[Saved entries]
------

(** Why the conditional edge leads to the end. *)
Lemma route_end_reason state r :
  route (should_continue state) = None ->
  reflection_output state = Some r ->
  Reflection.is_satisfactory r = true \/
  (MAX_REVISIONS <= revision_number state)%Z.
Proof.
  unfold should_continue. intros H Ho. rewrite Ho in H.
  destruct (Reflection.is_satisfactory r); [now left|].
  destruct (MAX_REVISIONS <=? revision_number state)%Z eqn:E;
    [right; now apply Z.leb_le|discriminate].
Qed.

(** Whatever the outcome, a run from the generator makes no more generator
    calls than there are revisions left before [MAX_REVISIONS], one at
    least, and no more reflector calls than generator calls. *)
Lemma graph_run_bounded m : forall fuel state w,
  (fuel <= m)%nat ->
  let ev := events_of (run_from llm fuel generate state w) in
  (count is_generate ev
   <= Nat.max 1 (Z.to_nat (MAX_REVISIONS - revision_number state)))%nat /\
  (count is_reflect ev <= count is_generate ev)%nat.
Proof.
  induction m as [|m IH]; intros fuel state w Hle; cbv zeta;
    set (B := Nat.max 1 (Z.to_nat (MAX_REVISIONS - revision_number state)));
    assert (HB : (1 <= B)%nat) by (subst B; lia).
  - replace fuel with O by lia. clearbody B. cbn. lia.
  - destruct fuel as [|[|fuel]]; [clearbody B; cbn; lia| |].
    + rewrite run_from_S.
      destruct (graph_step llm generate state w)
        as [[[[next s1]|x] w1] ev1] eqn:E1.
      * destruct (generate_step_spec _ _ _ _ _ _ E1)
          as (-> & (e & -> & Hg & Hr) & _).
        clearbody B. unfold count. cbn. rewrite Hg, Hr. cbn. lia.
      * destruct (generate_step_raise _ _ _ _ _ E1) as (sp & ui & mc & ->).
        clearbody B. cbn. lia.
    + rewrite run_from_S.
      destruct (graph_step llm generate state w)
        as [[[[next s1]|x] w1] ev1] eqn:E1.
      * destruct (generate_step_spec _ _ _ _ _ _ E1)
          as (-> & (e & -> & Hg & Hr) & _ & Hrev & _).
        rewrite run_from_S.
        destruct (reflect_step_spec s1 w1)
          as (s2 & w2 & e2 & r & -> & Hr2 & Hg2 & _ & _ & Hrev2 & _).
        destruct (route_should_continue s2) as [->|[-> Hlt]].
        -- clearbody B. unfold count. cbn. rewrite Hg, Hr, Hg2, Hr2. cbn. lia.
        -- specialize (IH fuel s2 w2 ltac:(lia)). cbv zeta in IH.
           set (B2 := Nat.max 1 (Z.to_nat (MAX_REVISIONS - revision_number s2)))
             in IH.
           assert (HB2 : (S B2 <= B)%nat)
             by (subst B B2; unfold MAX_REVISIONS in *; lia).
           clearbody B B2. revert IH.
           destruct (run_from llm fuel generate s2 w2) as [[r' w3] ev].
           unfold count. cbn. rewrite Hg, Hr, Hg2, Hr2. cbn. lia.
      * destruct (generate_step_raise _ _ _ _ _ E1) as (sp & ui & mc & ->).
        clearbody B. cbn. lia.
Qed.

------

▸ Work item
Please output the records once more, exactly as they were written.

▸ Task response
(** Why the conditional edge leads to the end. *)
Lemma route_end_reason state r :
  route (should_continue state) = None ->
  reflection_output state = Some r ->
  Reflection.is_satisfactory r = true \/
  (MAX_REVISIONS <= revision_number state)%Z.
Proof.
  unfold should_continue. intros H Ho. rewrite Ho in H.
  destruct (Reflection.is_satisfactory r); [now left|].
  destruct (MAX_REVISIONS <=? revision_number state)%Z eqn:E;
    [right; now apply Z.leb_le|discriminate].
Qed.

(** Whatever the outcome, a run from the generator makes no more generator
    calls than there are revisions left before [MAX_REVISIONS], one at
    least, and no more reflector calls than generator calls. *)
Lemma graph_run_bounded m : forall fuel state w,
  (fuel <= m)%nat ->
  let ev := events_of (run_from llm fuel generate state w) in
  (count is_generate ev
   <= Nat.max 1 (Z.to_nat (MAX_REVISIONS - revision_number state)))%nat /\
  (count is_reflect ev <= count is_generate ev)%nat.
Proof.
  induction m as [|m IH]; intros fuel state w Hle; cbv zeta;
    set (B := Nat.max 1 (Z.to_nat (MAX_REVISIONS - revision_number state)));
    assert (HB : (1 <= B)%nat) by (subst B; lia).
  - replace fuel with O by lia. clearbody B. cbn. lia.
  - destruct fuel as [|[|fuel]]; [clearbody B; cbn; lia| |].
    + rewrite run_from_S.
      destruct (graph_step llm generate state w)
        as [[[[next s1]|x] w1] ev1] eqn:E1.
      * destruct (generate_step_spec _ _ _ _ _ _ E1)
          as (-> & (e & -> & Hg & Hr) & _).
        clearbody B. unfold count. cbn. rewrite Hg, Hr. cbn. lia.
      * destruct (generate_step_raise _ _ _ _ _ E1) as (sp & ui & mc & ->).
        clearbody B. cbn. lia.
    + rewrite run_from_S.
      destruct (graph_step llm generate state w)
        as [[[[next s1]|x] w1] ev1] eqn:E1.
      * destruct (generate_step_spec _ _ _ _ _ _ E1)
          as (-> & (e & -> & Hg & Hr) & _ & Hrev & _).
        rewrite run_from_S.
        destruct (reflect_step_spec s1 w1)
          as (s2 & w2 & e2 & r & -> & Hr2 & Hg2 & _ & _ & Hrev2 & _).
        destruct (route_should_continue s2) as [->|[-> Hlt]].
        -- clearbody B. unfold count. cbn. rewrite Hg, Hr, Hg2, Hr2. cbn. lia.
        -- specialize (IH fuel s2 w2 ltac:(lia)). cbv zeta in IH.
           set (B2 := Nat.max 1 (Z.to_nat (MAX_REVISIONS - revision_number s2)))
             in IH.
           assert (HB2 : (S B2 <= B)%nat)
             by (subst B B2; unfold MAX_REVISIONS in *; lia).
           clearbody B B2. revert IH.
           destruct (run_from llm fuel generate s2 w2) as [[r' w3] ev].
           unfold count. cbn. rewrite Hg, Hr, Hg2, Hr2. cbn. lia.
      * destruct (generate_step_raise _ _ _ _ _ E1) as (sp & ui & mc & ->).
        clearbody B. cbn. lia.
Qed.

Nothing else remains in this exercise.